Forcer les malades mentaux à déménager dans le Grand Boston

Il n'y a pas de moyen facile de le faire, mais lorsqu'un État veut réduire les coûts (et apparemment «améliorer» le traitement, même si cela reste à voir) et fermer un vieil hôpital psychiatrique tentaculaire et déplacer ses patients restants dans des foyers de groupe, il va se heurter à l'opposition et aux problèmes.

Le Boston Globe raconte dans le journal d’aujourd’hui la triste histoire de l’apparente sortie forcée d’une femme de l’hôpital, une femme de Fernald forcée de déménager. L'établissement est le Fernald Developmental Center à Waltham, Massachusetts et à un moment donné, il abritait plus de 2 000 patients. Il n’en reste plus que 170, et l’État les fait sortir, qu’ils le veuillent ou non.

Bien que tout cela semble assez simple, un juge de district américain a ordonné à l'État de ne pas éloigner les résidents du centre à moins qu'ils n'acceptent (en raison d'un litige en cours lié à la fermeture de l'établissement).

La patiente en question dans cette histoire, une femme légalement aveugle de 91 ans qui souffre de retard mental, a dit à certaines personnes qu'elle ne voulait pas y aller. Mais qui est chargé d’elle légalement de prendre des décisions à sa place?

Pourquoi, nul autre que l'Etat, agissant par l'intermédiaire de l'agence qui gère l'hôpital, l'Arc of Greater Boston. Sachant que l’État veut la fermeture de l’établissement, ils semblent prendre des décisions concernant leurs accusations, en tant que tuteurs légaux, qui vont en fait à l'encontre des souhaits des patients pour lesquels ils sont censés défendre!

Interrogé par Beryl Cohen, un avocat de la Fernald League, un ancien employé de l'Arc of Greater Boston, le tuteur corporatif de A.T. et quelques autres résidents, ont témoigné qu'elle avait parlé avec A.T. chez Fernald à plusieurs reprises tout en travaillant comme gestionnaire de cas d'août 2006 à la semaine dernière. Elle a dit que A.T. lui a dit sans équivoque qu'elle ne voulait pas quitter le centre.

«Elle a clairement dit« non »», a déclaré Linda Curran, qui a ajouté que A.T. était «catégorique à propos de rester».

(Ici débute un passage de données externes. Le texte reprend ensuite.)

(** What the truncation law says of a listing of [n] names, of which
    [listed] are the first 50: the joined names under [file_list], and the
    note exactly when [n > 50]. *)
Definition truncated_listing (metadata : pydict) (names : list string) : Prop :=
  get metadata "file_list" = Some (VStr (join ", " (take 50 names)))
  /\ ((length names > 50)%nat ->
      length (take 50 names) = 50%nat
      /\ get metadata "file_list_note"
         = Some (VStr ("... and " +:+ str_int (Z.of_nat (length names) - 50)
                       +:+ " more files")))
  /\ ((length names <= 50)%nat ->
      take 50 names = names /\ get metadata "file_list_note" = None).

(** A preview as the truncation law wants it: the first 200 characters of
    the text, with every line feed turned into a space. *)
Definition preview_of (text : string) : string :=
  replace_char LF SPACE (str_take 200 text).

(** The body line of key [k]: the display form of the key, then the value. *)
Definition rendered_line (w : world) (d : pydict) (k : string) : string :=
  title (replace_char "_" SPACE k) +:+ ": "
  +:+ Normalize.format_value w (default VNone (get d k)).

(** The three lines that close a report of [n] fields, as text. *)
Definition footer_text (n : nat) : string :=
  Normalize.rule +:+ Normalize.newline +:+ "Total metadata fields: " +:+ str_int (Z.of_nat n)
  +:+ Normalize.newline +:+ Normalize.rule.

End Vocabulary.

(** ** Variations of a world *)

Module Scenarios.

(** [w] with another [os.stat]. *)
Definition with_stat (w : world) (stat : string -> result stat_result) : world := {|
  os_stat := stat;
  os_path_exists := os_path_exists w;
  os_path_basename := os_path_basename w;
  os_path_splitext := os_path_splitext w;
  open_rb := open_rb w;
  open_text := open_text w;
  float_str := float_str w;
  container_str := container_str w;
  MAGIC_AVAILABLE := MAGIC_AVAILABLE w;
  magic_from_file := magic_from_file w;
  mimetypes_guess_type := mimetypes_guess_type w;
  md5_hexdigest := md5_hexdigest w;
  sha256_hexdigest := sha256_hexdigest w;
  HACHOIR_AVAILABLE := HACHOIR_AVAILABLE w;
  createParser := createParser w;
  zipfile_infolist := zipfile_infolist w;
  tarfile_getmembers := tarfile_getmembers w;
  PY7ZR_AVAILABLE := PY7ZR_AVAILABLE w;
  py7zr_getnames := py7zr_getnames w;
  PYPDF2_AVAILABLE := PYPDF2_AVAILABLE w;
  PdfReader := PdfReader w;
  DOCX_AVAILABLE := DOCX_AVAILABLE w;
  Document := Document w
|}.

(** [w] with another [os.path.splitext]. *)
Definition with_splitext (w : world) (splitext : string -> string * string) : world := {|
  os_stat := os_stat w;
  os_path_exists := os_path_exists w;
  os_path_basename := os_path_basename w;
  os_path_splitext := splitext;
  open_rb := open_rb w;
  open_text := open_text w;
  float_str := float_str w;
  container_str := container_str w;
  MAGIC_AVAILABLE := MAGIC_AVAILABLE w;
  magic_from_file := magic_from_file w;
  mimetypes_guess_type := mimetypes_guess_type w;
  md5_hexdigest := md5_hexdigest w;
  sha256_hexdigest := sha256_hexdigest w;
  HACHOIR_AVAILABLE := HACHOIR_AVAILABLE w;
  createParser := createParser w;
  zipfile_infolist := zipfile_infolist w;
  tarfile_getmembers := tarfile_getmembers w;
  PY7ZR_AVAILABLE := PY7ZR_AVAILABLE w;
  py7zr_getnames := py7zr_getnames w;
  PYPDF2_AVAILABLE := PYPDF2_AVAILABLE w;
  PdfReader := PdfReader w;
  DOCX_AVAILABLE := DOCX_AVAILABLE w;
  Document := Document w
|}.

(** [w] with py7zr installed. *)
Definition with_py7zr (w : world) (getnames : string -> result (list string)) : world := {|
  os_stat := os_stat w;
  os_path_exists := os_path_exists w;
  os_path_basename := os_path_basename w;
  os_path_splitext := os_path_splitext w;
  open_rb := open_rb w;
  open_text := open_text w;
  float_str := float_str w;
  container_str := container_str w;
  MAGIC_AVAILABLE := MAGIC_AVAILABLE w;
  magic_from_file := magic_from_file w;
  mimetypes_guess_type := mimetypes_guess_type w;
  md5_hexdigest := md5_hexdigest w;
  sha256_hexdigest := sha256_hexdigest w;
  HACHOIR_AVAILABLE := HACHOIR_AVAILABLE w;
  createParser := createParser w;
  zipfile_infolist := zipfile_infolist w;
  tarfile_getmembers := tarfile_getmembers w;
  PY7ZR_AVAILABLE := true;
  py7zr_getnames := getnames;
  PYPDF2_AVAILABLE := PYPDF2_AVAILABLE w;
  PdfReader := PdfReader w;
  DOCX_AVAILABLE := DOCX_AVAILABLE w;
  Document := Document w
|}.

(** [w] with PyPDF2 installed. *)
Definition with_pypdf2 (w : world) (reader : string -> result pdf_reader) : world := {|
  os_stat := os_stat w;
  os_path_exists := os_path_exists w;
  os_path_basename := os_path_basename w;
  os_path_splitext := os_path_splitext w;
  open_rb := open_rb w;
  open_text := open_text w;
  float_str := float_str w;
  container_str := container_str w;
  MAGIC_AVAILABLE := MAGIC_AVAILABLE w;
  magic_from_file := magic_from_file w;
  mimetypes_guess_type := mimetypes_guess_type w;
  md5_hexdigest := md5_hexdigest w;
  sha256_hexdigest := sha256_hexdigest w;
  HACHOIR_AVAILABLE := HACHOIR_AVAILABLE w;
  createParser := createParser w;
  zipfile_infolist := zipfile_infolist w;
  tarfile_getmembers := tarfile_getmembers w;
  PY7ZR_AVAILABLE := PY7ZR_AVAILABLE w;
  py7zr_getnames := py7zr_getnames w;
  PYPDF2_AVAILABLE := true;
  PdfReader := reader;
  DOCX_AVAILABLE := DOCX_AVAILABLE w;
  Document := Document w
|}.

Après que Curran ait fait part des sentiments de A.T. aux superviseurs et exprimé sa propre opposition au transfert des résidents de Fernald dans des foyers de groupe à Bedford et Shrewsbury, Arc of Greater Boston l'a dépouillée de sa charge de travail et l'a confiée à un collègue, a-t-elle déclaré. Cet employé a récemment approuvé le déplacement de la femme âgée à Bedford le 13 février.

Pouvons-nous dire «conflit d’intérêts?» Pouvons-nous dire: "Essayer de contourner l'ordonnance d'un juge et espérer ne pas se faire prendre?"

Mais attendez, l'histoire est encore meilleure.

La patiente de 91 ans a été informée qu'elle allait juste en «sortie» pour une tasse de café. Les employés d'Arc l'ont ensuite emmenée au foyer de groupe.

Mais lorsque Cohen [un avocat] a interrogé Johnson [le nouveau gestionnaire de cas responsable du patient], il a tourné en dérision la suggestion que A.T. [le patient] était parti en excursion et avait simplement décidé de rester à Bedford. "Une visite n'est-elle pas limitée dans le temps?" Il a demandé.

«Bien», dit Johnson.

Cohen a déclaré que dans son interrogatoire sur Johnson, il voulait déterminer «si A.T. a été trompé le 13 février.

Même si elle n’a pas été délibérément trompée, il semble possible que la patiente ait été transférée au foyer de groupe d’une manière qui n’était pas la plus honnête ou la plus transparente.

Mise à jour: Un lecteur nous a indiqué le site Web COFAR (Massachusetts Coalition of Families and Advocates for the Retarded), où vous pouvez trouver beaucoup plus de ressources liées à ce problème, ainsi que leur dernier bulletin d'information. Ça vaut bien la lecture.